L’enfance en banlieue, les études universitaires, le travail de 9 à 5, une relation amoureuse stable avec, comme perspective autoproclamée, le mariage, les enfants et le chien… Au milieu de l’histoire, Caroline Côté a cependant bifurqué de ce modèle traditionnel pour « aller chercher une autre partie d’elle-même ». C’est ce changement qui a mené la cinéaste d’aventure/aventurière/ultra-marathonienne à se rendre en Antarctique, à pagayer sur le fleuve Yukon ou à traverser une bonne partie du Québec en solitaire.

La jeune trentenaire partage quelques-unes de ses aventures et rencontres marquantes dans le livre Dépasser ses limites, qui est paru la semaine dernière en librairie. En filigrane, on suit le cheminement personnel de la Montréalaise dont la nouvelle vie s’est initialement accompagnée de doutes et de questionnements.

Habituée de manier la caméra pour récolter des images dans des milieux souvent hostiles, Caroline Côté a donc dû, cette fois, coucher ses souvenirs sur papier.

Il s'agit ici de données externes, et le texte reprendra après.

Lemma delete_objects_accepts_witness :
  0 <= max_delete_objects default_xml_limits /\
  exists root, @parse_tree (one_document sample_delete) [] default_xml_limits = Ok root /\
    node_name root = bs "Delete" /\
    Forall (fun c => node_name c ∈ [bs "Object"; bs "Quiet"]) (node_children root) /\
    Forall2 object_node (List.filter (named (bs "Object")) (node_children root)) (objects sample_objects) /\
    quiet_nodes (List.filter (named (bs "Quiet")) (node_children root)) (quiet sample_objects) /\
    1 <= len (objects sample_objects) <= max_delete_objects default_xml_limits.
Proof.
  assert (Hm : 0 <= max_delete_objects default_xml_limits) by (vm_compute; discriminate). split; [exact Hm|].
  apply (proj1 (@delete_objects_accepts (one_document sample_delete) [] default_xml_limits sample_objects Hm)).
  vm_compute. reflexivity.
Defined.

Je voyais ça comme un défi, mais je n’imaginais pas à quel point ça allait être vaste, complexe, et un travail de longue haleine.

Caroline Côté

La principale intéressée ne pointe pas un élément en particulier, mais a bien quelques idées qui expliquent cette soif d’aller voir ailleurs. Il y a d’abord cet oncle, qu’elle n’a jamais connu, mais qui a parcouru plusieurs régions du monde avant de perdre la vie tragiquement dans la rivière Yukon… où elle passera 40 ans plus tard. Il y a également la découverte de la nature à un très jeune âge.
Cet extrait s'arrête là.